**What the exercise asks**
Go to the line in the entries below that holds "- by apply getSingleton_with_keeps." and repeat exactly from there through the line that holds "- intros f s. apply invoke_sound.", inclusive.

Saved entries
**********
(** * QuizSession: the state machine of [src/app/page.tsx]

    The component [Home] owns nine pieces of React state and five event
    handlers.  Two of the handlers ([handleGenerateQuestions] and
    [handleSubmitAnswer]) suspend on an [await]; the upload handler
    suspends on two [FileReader] callbacks.  Every handler is a closure
    over the state of the render in which it was created, so the code that
    runs after a suspension still sees the arrays of that earlier render.

    The embedding keeps this structure: each handler is split at its
    suspension points into a synchronous part that returns the values the
    closure captured, and a resumption that receives the current state, the
    captured values and the outcome delivered by the environment. *)

From Stdlib Require Import List String Ascii Bool ZArith NArith QArith Lia.
From Stdlib Require Import Strings.Byte.
Import ListNotations.

#[local] Open Scope Z_scope.
#[local] Open Scope list_scope.

(** ** JavaScript values and builtins used by the component *)

Module Js.

(** A JavaScript array whose slots may be [undefined] (a hole left by an
    out-of-range write reads as [undefined] too). *)
Definition array (A : Type) : Type := list (option A).

(** [arr[i]]: the value of the slot, [None] for [undefined]. *)
Definition get {A : Type} (arr : array A) (i : nat) : option A :=
  match nth_error arr i with
  | Some slot => slot
  | None => None
  end.

(** [arr[i] = v]: in range the slot is replaced, past the end the array
    grows and the slots in between are holes. *)
Fixpoint set {A : Type} (arr : array A) (i : nat) (v : A) : array A :=
  match i, arr with
  | O, [] => [Some v]
  | O, _ :: rest => Some v :: rest
  | S j, [] => None :: set [] j v
  | S j, slot :: rest => slot :: set rest j v
  end.

(** [Array(n).fill(v)]. *)
Definition fill {A : Type} (n : nat) (v : A) : array A := repeat (Some v) n.

(** [!s] on a string that may be [null] or [undefined]. *)
Definition falsy_string (s : option string) : bool :=
  match s with
  | None => true
  | Some EmptyString => true
  | Some _ => false
  end.

(** [s.includes(sub)]. *)
Fixpoint includes (s sub : string) : bool :=
  String.prefix sub s
  || match s with
     | EmptyString => false
     | String _ rest => includes rest sub
     end.

(** White space in the sense of [parseInt] and [trim], restricted to the
    one-byte characters: TAB, LF, VT, FF, CR and SPACE. *)
Definition is_white_space (c : ascii) : bool :=
  let n := N_of_ascii c in
  ((9 <=? n) && (n <=? 13) || (n =? 32))%N.

Fixpoint trim_start (s : string) : string :=
  match s with
  | String c rest => if is_white_space c then trim_start rest else s
  | EmptyString => EmptyString
  end.

(** The value of [c] as a digit, when it is an alphanumeric digit at all. *)
Definition digit_value (c : ascii) : option Z :=
  let n := Z.of_N (N_of_ascii c) in
  if (48 <=? n) && (n <=? 57) then Some (n - 48)
  else if (97 <=? n) && (n <=? 102) then Some (n - 87)
  else if (65 <=? n) && (n <=? 70) then Some (n - 55)
  else None.
Lemma getSingleton_with_keeps (call : fid -> M) key st :
  (forall f s, well_formed s -> keeps_records s (call f s).2) ->
  (forall f s v s', call f s = (Returned v, s') -> calls f s < calls f s') ->
  well_formed st ->
  keeps_records st (getSingleton_with call key st).2.
Proof.
  intros Hcall Hlog Hwf. unfold getSingleton_with.
  destruct (singletons st !! key) as [l|]; [|apply keeps_records_refl].
  destruct (heap st !! l) as [s|] eqn:Hl; [|apply keeps_records_refl].
  destruct (to_boolean (read_instance s)) eqn:Hs; simpl;
    [apply keeps_records_refl|].
  pose proof (Hcall (factory s) st Hwf) as Hrun.
  pose proof (Hlog (factory s) st) as Hcount.
  destruct (call (factory s) st) as [o st1].
  destruct o as [v|e| |]; try done.
  destruct Hrun as [Hmono Hkeep]. simpl in *.
  specialize (Hcount v st1 eq_refl).
  split; [done|]. intros l' s' Hl' Hcond. simpl.
  destruct (decide (l = l')) as [<-|Hne].
  - assert (s' = s) as -> by congruence.
    destruct Hcond as [Ht|Hc]; [congruence|]. unfold calls in *. simpl in Hc.
    lia.
  - rewrite lookup_insert_ne by done. by apply Hkeep.
Qed.

Lemma exec_with_keeps (call : fid -> M) :
  (forall f s, sound_run s (call f s)) ->
  (forall f s, well_formed s -> keeps_records s (call f s).2) ->
  (forall f s v s', call f s = (Returned v, s') -> calls f s < calls f s') ->
  forall p st, well_formed st -> keeps_records st (exec_with call p st).2.
Proof.
  intros Hsound Hcall Hlog.
  induction p as [v|e|p IHp k IHk|p IHp h IHh| |c|c v|key f|key f|key|key|];
    intros st Hwf; simpl exec_with.
  - apply keeps_records_refl.
  - apply keeps_records_refl.
  - specialize (IHp st Hwf).
    pose proof (exec_with_sound call Hsound p st Hwf) as (Hwf1 & _ & _).
    destruct (exec_with call p st) as [o1 st1].
    destruct o1 as [v|e| |]; try done.
    eapply keeps_records_trans; [exact IHp | by apply IHk].
  - specialize (IHp st Hwf).
    pose proof (exec_with_sound call Hsound p st Hwf) as (Hwf1 & _ & _).
    destruct (exec_with call p st) as [o1 st1].
    destruct o1 as [v|e| |]; try done.
    eapply keeps_records_trans; [exact IHp | by apply IHh].
  - by apply keeps_records_same_heap.
  - apply keeps_records_refl.
  - by apply keeps_records_same_heap.
  - by apply registerSingleton_keeps.
  - by apply keeps_records_same_heap.
  - by apply getSingleton_with_keeps.
  - unfold getFactory_with. destruct (factories st !! key) as [f|].
    + by apply Hcall.
    + apply keeps_records_refl.
  - by apply keeps_records_same_heap.
Qed.

(** A function that was invoked and came to a result is in the log. *)
Lemma invoke_logged (code : fid -> prog) n f st :
  calls f st < calls f (invoke code (S n) f st).2.
Proof.
  rewrite invoke_S.
  pose proof (exec_calls code f n (code f) (record_call f st)) as Hle.
  rewrite calls_record_call in Hle. lia.
Qed.

Lemma invoke_returned_logged (code : fid -> prog) fuel f st v st' :
  invoke code fuel f st = (Returned v, st') -> calls f st < calls f st'.
Proof.
  destruct fuel as [|n]; [done|]. intros Hrun.
  pose proof (invoke_logged code n f st) as Hlt. by rewrite Hrun in Hlt.
Qed.

Lemma invoke_keeps (code : fid -> prog) fuel f st :
  well_formed st -> keeps_records st (invoke code fuel f st).2.
Proof.
  revert f st. induction fuel as [|n IH]; intros f st Hwf; simpl invoke.
  - apply keeps_records_refl.
  - apply (keeps_records_trans st (record_call f st)).
    + apply keeps_records_same_heap; [done|].
      intros g. unfold calls. simpl. destruct (Nat.eq_dec f g); lia.
    + apply exec_with_keeps.
      * intros g s. apply invoke_sound.
      * exact IH.
      * apply invoke_returned_logged.
      * by apply (sound_run_same_heap st (Returned VUndefined)); auto.
Qed.

Lemma exec_keeps (code : fid -> prog) fuel p st :
  well_formed st -> keeps_records st (exec code fuel p st).2.
Proof.
  apply exec_with_keeps.
  - intros f s. apply invoke_sound.
  - intros f s. apply invoke_keeps.
  - apply invoke_returned_logged.
Qed.

(** The body of a function run on its own entry in the log: a record whose
    factory is that function and was not entered again is as it was. *)
Lemma invoke_once_keeps (code : fid -> prog) fuel st o st' l s :
  well_formed st ->
  heap st !! l = Some s ->
  invoke code fuel (factory s) st = (o, st') ->
  calls (factory s) st' = S (calls (factory s) st) ->
  heap st' !! l = Some s.
Proof.
  intros Hwf Hl Hrun Hc. destruct fuel as [|n].
  - inversion Hrun; subst. lia.
  - rewrite invoke_S in Hrun.
    assert (Hwf1 : well_formed (record_call (factory s) st)).
    { by apply (sound_run_same_heap st (Returned VUndefined)); auto. }
    destruct (exec_keeps code n (code (factory s)) _ Hwf1) as [_ Hkeep].
    rewrite Hrun in Hkeep. simpl in Hkeep.
    apply Hkeep; [done|]. right. by rewrite calls_record_call.
Qed.
(** * A shallow embedding of the voice assistant engine of
    [src/components/features/assistant/AssistantView.tsx].

    The React component keeps its engine in refs and state hooks; here
    they are the fields of one record [Engine], and every callback of the
    component (the inbound-message handler, [stopConversation], the two
    halves of [startConversation] around its [await], [onopen], the capture
    callback, browser timers) is a function on it.  Observable effects
    (tool responses, [window.open], [location.href], started and stopped
    playback sources, outbound audio, closing devices) are appended to the
    [effects] log in the order the code performs them.

    Times are seconds, as in the Web Audio API, represented as rationals:
    the scheduler only compares, takes maxima and adds, so the claims
    about it do not depend on the rounding of doubles. *)

From Stdlib Require Import String Ascii List ZArith QArith Qround Lqa Lia Bool.
Import ListNotations.
Open Scope string_scope.

(** ** Data model *)

(** [type AssistantState = 'idle' | 'listening' | 'connecting' | 'speaking'] *)
Inductive AssistantState := Idle | Listening | Connecting | Speaking.

Definition AssistantState_eqb (a b : AssistantState) : bool :=
  match a, b with
  | Idle, Idle | Listening, Listening | Connecting, Connecting
  | Speaking, Speaking => true
  | _, _ => false
  end.

(** An [AudioBufferSourceNode] scheduled by the playback path. *)
Record Source := mkSource { src_id : nat; src_start : Q; src_dur : Q }.

(** The callbacks a [window.setTimeout] of this component can carry. *)
Inductive TimerCb :=
| DrainToListening                 (* setState('listening'); ref = null *)
| NavigateTo (url : string).       (* window.location.href = url *)

Record Timer := mkTimer { t_id : nat; t_delay : Q; t_cb : TimerCb }.

Inductive Effect :=
| SendToolResponse (id name result : string)
| WindowOpen (url : string)
| LocationHref (url : string)
| StartSource (s : Source)
| StopSource (s : Source)
| SendRealtimeInput (pcm : list Z)
| CloseSession
| StopTracks
| CloseInputCtx
| CloseOutputCtx.

(** The refs and state of the component.
    - [session]: [sessionPromiseRef.current !== null];
    - [mediaStream], [inputCtx], [outputCtx]: the corresponding refs are set
      (a context is open while its ref is set);
    - [capture]: the script processor is connected, so [onaudioprocess] runs;
    - [startPending]: [startConversation] is suspended at
      [await getUserMedia];
    - [openPending]: a session was requested and its [onopen] has not run;
    - [nextStartTime], [outputSources], [timeoutRef]: [nextStartTimeRef],
      [outputSourcesRef], [transitionToListeningTimeoutRef];
    - [timers]: the browser's pending timers; [freshId]: the next timer or
      source handle (browser timer ids are positive);
    - [systemActions]: the recent-actions log;
    - [openAudioContexts]: the browser's [AudioContext] objects created by
      the component and not closed yet.  A context ref is only ever set to
      a context just created and is nulled right after its [close()], so
      while a ref is set it holds an open context of its own. *)
Record Engine := mkEngine {
  state : AssistantState;
  session : bool;
  mediaStream : bool;
  inputCtx : bool;
  outputCtx : bool;
  capture : bool;
  startPending : bool;
  openPending : bool;
  nextStartTime : Q;
  outputSources : list Source;
  timeoutRef : option nat;
  timers : list Timer;
  freshId : nat;
  systemActions : list string;
  effects : list Effect;
  openAudioContexts : nat
}.
(** * playout_elo_init (elo.c:327-403) *)

(** [cut_at ch s]: the characters of [s] before the first [ch], and what
    follows that [ch] when there is one.  With [":"] it is
    [next += strcspn(next, ":")] and the step over the colon (lines
    349-350); with ["="] it is [strchr(optspec, '=')] and the cut at the
    sign (lines 353-354), the value being [NULL] when there is none. *)
Fixpoint cut_at (ch : ascii) (s : string) : string * option string :=
  match s with
  | EmptyString => (EmptyString, None)
  | String a rest =>
      if Ascii.eqb a ch then (EmptyString, Some rest)
      else let r := cut_at ch rest in (String a r.1, r.2)
  end.

(** [tolower] on ASCII: the capitals A-Z to a-z. *)
Definition tolower (c : ascii) : ascii :=
  let n := N_of_ascii c in
  if ((65 <=? n) && (n <=? 90))%N then ascii_of_N (n + 32) else c.

Fixpoint lower (s : string) : string :=
  match s with
  | EmptyString => EmptyString
  | String a rest => String (tolower a) (lower rest)
  end.

(** [strcasecmp] of libc, of which only whether it is 0 is used. *)
Definition strcasecmp (s1 s2 : string) : Z :=
  if String.eqb (lower s1) (lower s2) then 0 else 1.

Lemma cut_at_shorter ch s t r :
  cut_at ch s = (t, Some r) -> (String.length r < String.length s)%nat.
Proof.
  revert t; induction s as [|a s IH]; intros t; simpl; [discriminate|].
  destruct (Ascii.eqb a ch).
  - intros [= <- <-]. lia.
  - destruct (cut_at ch s) as [t' [r'|]]; simpl; intros [= <- Hr].
    subst. specialize (IH _ eq_refl). lia.
Qed.

Definition inspect {A} (a : A) : {b | a = b} := exist _ a eq_refl.

(** How a call of [playout_elo_init] ends: it returns, the process
    exits, or the call writes past the end of [cgammafile] (line 392),
    after which the behaviour of the program is undefined. *)
Inductive init_result (P : Type) : Type :=
| Initialized (p : P)
| Exits (status : Z)
| Overruns.
Arguments Initialized {P} p.
Arguments Exits {P} status.
Arguments Overruns {P}.

(** ** The options, as the specification describes them *)

(** The pieces of [s] between its colons. *)
Fixpoint split_colon (s : string) : list string :=
  match s with
  | EmptyString => [EmptyString]
  | String a rest =>
      if Ascii.eqb a ":" then EmptyString :: split_colon rest
      else match split_colon rest with
           | t :: ts => String a t :: ts
           | [] => [String a EmptyString]
           end
  end.

(** The colon-separated tokens of an option string: its pieces, but for
    a last piece that is empty (the string is empty, or ends with a
    colon). *)
Definition colon_tokens (s : string) : list string :=
  match last (split_colon s) with
  | Some EmptyString => removelast (split_colon s)
  | _ => split_colon s
  end.

Definition option_name (t : string) : string := (cut_at "=" t).1.
Definition option_value (t : string) : option string := (cut_at "=" t).2.

(** The name of the token is [name], whatever the case of its letters. *)
Definition named (t name : string) : Prop := lower (option_name t) = name.

(** A token the specification rejects: its name is none of the four, or
    it names an option that needs a value and gives none. *)
Definition invalid_option (t : string) : Prop :=
  ~ (named t "selfatari" \/ named t "precisesa"
     \/ named t "gammafile" \/ named t "xspat")
  \/ ((named t "selfatari" \/ named t "gammafile" \/ named t "xspat")
      /\ option_value t = None).

Lemma strcasecmp_0 s name :
  lower name = name -> strcasecmp s name = 0 <-> lower s = name.
Proof.
  intros Hn. unfold strcasecmp. rewrite Hn.
  destruct (String.eqb (lower s) name) eqn:E.
  - apply String.eqb_eq in E. by split.
  - apply String.eqb_neq in E. split; [discriminate|done].
Qed.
**********
**Expected answer**
  - by apply getSingleton_with_keeps.
  - unfold getFactory_with. destruct (factories st !! key) as [f|].
    + by apply Hcall.
    + apply keeps_records_refl.
  - by apply keeps_records_same_heap.
Qed.

(** A function that was invoked and came to a result is in the log. *)
Lemma invoke_logged (code : fid -> prog) n f st :
  calls f st < calls f (invoke code (S n) f st).2.
Proof.
  rewrite invoke_S.
  pose proof (exec_calls code f n (code f) (record_call f st)) as Hle.
  rewrite calls_record_call in Hle. lia.
Qed.

Lemma invoke_returned_logged (code : fid -> prog) fuel f st v st' :
  invoke code fuel f st = (Returned v, st') -> calls f st < calls f st'.
Proof.
  destruct fuel as [|n]; [done|]. intros Hrun.
  pose proof (invoke_logged code n f st) as Hlt. by rewrite Hrun in Hlt.
Qed.

Lemma invoke_keeps (code : fid -> prog) fuel f st :
  well_formed st -> keeps_records st (invoke code fuel f st).2.
Proof.
  revert f st. induction fuel as [|n IH]; intros f st Hwf; simpl invoke.
  - apply keeps_records_refl.
  - apply (keeps_records_trans st (record_call f st)).
    + apply keeps_records_same_heap; [done|].
      intros g. unfold calls. simpl. destruct (Nat.eq_dec f g); lia.
    + apply exec_with_keeps.
      * intros g s. apply invoke_sound.
      * exact IH.
      * apply invoke_returned_logged.
      * by apply (sound_run_same_heap st (Returned VUndefined)); auto.
Qed.

Lemma exec_keeps (code : fid -> prog) fuel p st :
  well_formed st -> keeps_records st (exec code fuel p st).2.
Proof.
  apply exec_with_keeps.
  - intros f s. apply invoke_sound.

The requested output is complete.